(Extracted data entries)
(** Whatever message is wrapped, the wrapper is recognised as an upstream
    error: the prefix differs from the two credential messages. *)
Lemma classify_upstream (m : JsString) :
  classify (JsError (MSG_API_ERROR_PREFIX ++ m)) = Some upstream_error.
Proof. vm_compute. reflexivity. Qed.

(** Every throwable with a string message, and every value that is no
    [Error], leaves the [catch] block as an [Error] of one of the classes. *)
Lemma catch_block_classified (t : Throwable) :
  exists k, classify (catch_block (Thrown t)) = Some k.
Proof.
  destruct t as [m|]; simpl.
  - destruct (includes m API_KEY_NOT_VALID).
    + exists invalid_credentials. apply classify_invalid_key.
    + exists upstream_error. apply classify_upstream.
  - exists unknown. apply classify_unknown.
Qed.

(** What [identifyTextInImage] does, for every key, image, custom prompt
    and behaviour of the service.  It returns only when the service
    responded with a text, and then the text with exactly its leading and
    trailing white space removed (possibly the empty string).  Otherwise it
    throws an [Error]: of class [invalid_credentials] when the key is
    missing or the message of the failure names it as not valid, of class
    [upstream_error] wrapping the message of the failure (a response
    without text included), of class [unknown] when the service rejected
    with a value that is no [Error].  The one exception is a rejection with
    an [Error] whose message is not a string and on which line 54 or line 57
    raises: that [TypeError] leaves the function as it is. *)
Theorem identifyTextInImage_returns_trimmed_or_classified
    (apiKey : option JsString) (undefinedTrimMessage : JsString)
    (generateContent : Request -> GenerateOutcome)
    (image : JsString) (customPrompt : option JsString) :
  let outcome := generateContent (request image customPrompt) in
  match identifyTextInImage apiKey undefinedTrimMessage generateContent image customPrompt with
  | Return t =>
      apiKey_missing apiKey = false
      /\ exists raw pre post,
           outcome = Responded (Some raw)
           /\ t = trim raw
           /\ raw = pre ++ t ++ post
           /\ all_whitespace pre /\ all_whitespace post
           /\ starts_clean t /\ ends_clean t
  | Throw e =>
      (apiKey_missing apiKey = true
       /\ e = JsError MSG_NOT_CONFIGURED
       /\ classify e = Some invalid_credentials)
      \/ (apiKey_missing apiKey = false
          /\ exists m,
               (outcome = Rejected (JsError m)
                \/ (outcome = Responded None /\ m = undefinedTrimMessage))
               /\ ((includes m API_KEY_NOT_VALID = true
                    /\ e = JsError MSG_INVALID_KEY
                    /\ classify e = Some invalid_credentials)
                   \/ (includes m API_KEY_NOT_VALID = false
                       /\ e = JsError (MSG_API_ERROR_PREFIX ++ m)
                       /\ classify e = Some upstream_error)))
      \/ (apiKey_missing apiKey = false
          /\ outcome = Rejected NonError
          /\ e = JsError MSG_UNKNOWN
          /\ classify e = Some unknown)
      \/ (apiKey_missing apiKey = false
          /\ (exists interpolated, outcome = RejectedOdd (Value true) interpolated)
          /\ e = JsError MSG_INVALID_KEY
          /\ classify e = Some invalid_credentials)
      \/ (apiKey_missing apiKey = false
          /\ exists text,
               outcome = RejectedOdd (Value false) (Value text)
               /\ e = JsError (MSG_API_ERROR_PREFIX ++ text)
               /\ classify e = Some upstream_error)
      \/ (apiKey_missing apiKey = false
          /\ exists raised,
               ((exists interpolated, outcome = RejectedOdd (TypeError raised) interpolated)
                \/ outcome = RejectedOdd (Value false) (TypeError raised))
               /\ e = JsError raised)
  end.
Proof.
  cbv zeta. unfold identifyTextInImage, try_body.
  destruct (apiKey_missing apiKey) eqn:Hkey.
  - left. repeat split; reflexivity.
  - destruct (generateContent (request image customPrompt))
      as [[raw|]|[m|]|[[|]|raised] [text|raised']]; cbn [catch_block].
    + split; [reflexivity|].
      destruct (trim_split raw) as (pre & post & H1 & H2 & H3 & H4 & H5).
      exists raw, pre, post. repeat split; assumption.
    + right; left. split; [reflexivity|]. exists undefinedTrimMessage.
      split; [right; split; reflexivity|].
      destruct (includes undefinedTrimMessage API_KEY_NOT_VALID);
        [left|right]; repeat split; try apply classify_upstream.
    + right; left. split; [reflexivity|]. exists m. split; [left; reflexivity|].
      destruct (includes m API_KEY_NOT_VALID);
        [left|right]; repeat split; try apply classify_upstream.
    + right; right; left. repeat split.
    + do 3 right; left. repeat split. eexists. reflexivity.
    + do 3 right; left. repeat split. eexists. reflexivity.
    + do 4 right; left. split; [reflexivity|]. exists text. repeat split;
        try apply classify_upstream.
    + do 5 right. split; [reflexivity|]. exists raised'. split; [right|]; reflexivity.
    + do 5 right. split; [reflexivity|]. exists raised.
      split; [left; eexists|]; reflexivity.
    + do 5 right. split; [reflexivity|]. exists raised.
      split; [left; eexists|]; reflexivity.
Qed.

==

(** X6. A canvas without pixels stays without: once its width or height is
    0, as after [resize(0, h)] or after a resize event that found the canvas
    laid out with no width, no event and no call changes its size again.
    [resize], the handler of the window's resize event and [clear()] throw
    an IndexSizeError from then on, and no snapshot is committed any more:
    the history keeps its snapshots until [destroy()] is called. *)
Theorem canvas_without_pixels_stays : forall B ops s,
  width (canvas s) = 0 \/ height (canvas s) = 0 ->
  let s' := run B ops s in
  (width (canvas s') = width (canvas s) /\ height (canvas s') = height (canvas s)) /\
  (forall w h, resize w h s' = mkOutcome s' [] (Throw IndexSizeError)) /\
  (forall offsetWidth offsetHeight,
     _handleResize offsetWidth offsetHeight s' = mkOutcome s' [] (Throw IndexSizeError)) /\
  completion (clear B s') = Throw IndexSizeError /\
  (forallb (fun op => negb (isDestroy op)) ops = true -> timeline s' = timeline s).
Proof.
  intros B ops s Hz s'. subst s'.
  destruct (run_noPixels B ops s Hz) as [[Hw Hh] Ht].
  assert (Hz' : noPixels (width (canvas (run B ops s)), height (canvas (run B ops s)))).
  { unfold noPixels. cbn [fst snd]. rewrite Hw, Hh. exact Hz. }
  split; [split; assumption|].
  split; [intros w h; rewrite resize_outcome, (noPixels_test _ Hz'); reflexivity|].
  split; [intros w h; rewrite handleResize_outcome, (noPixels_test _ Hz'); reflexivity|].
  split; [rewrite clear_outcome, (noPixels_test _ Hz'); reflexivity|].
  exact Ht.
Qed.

→ **TASK DESCRIPTION**
Report how many lines of the preceding records include "true". Output the number only.

→ **EXERCISE ANSWER**
4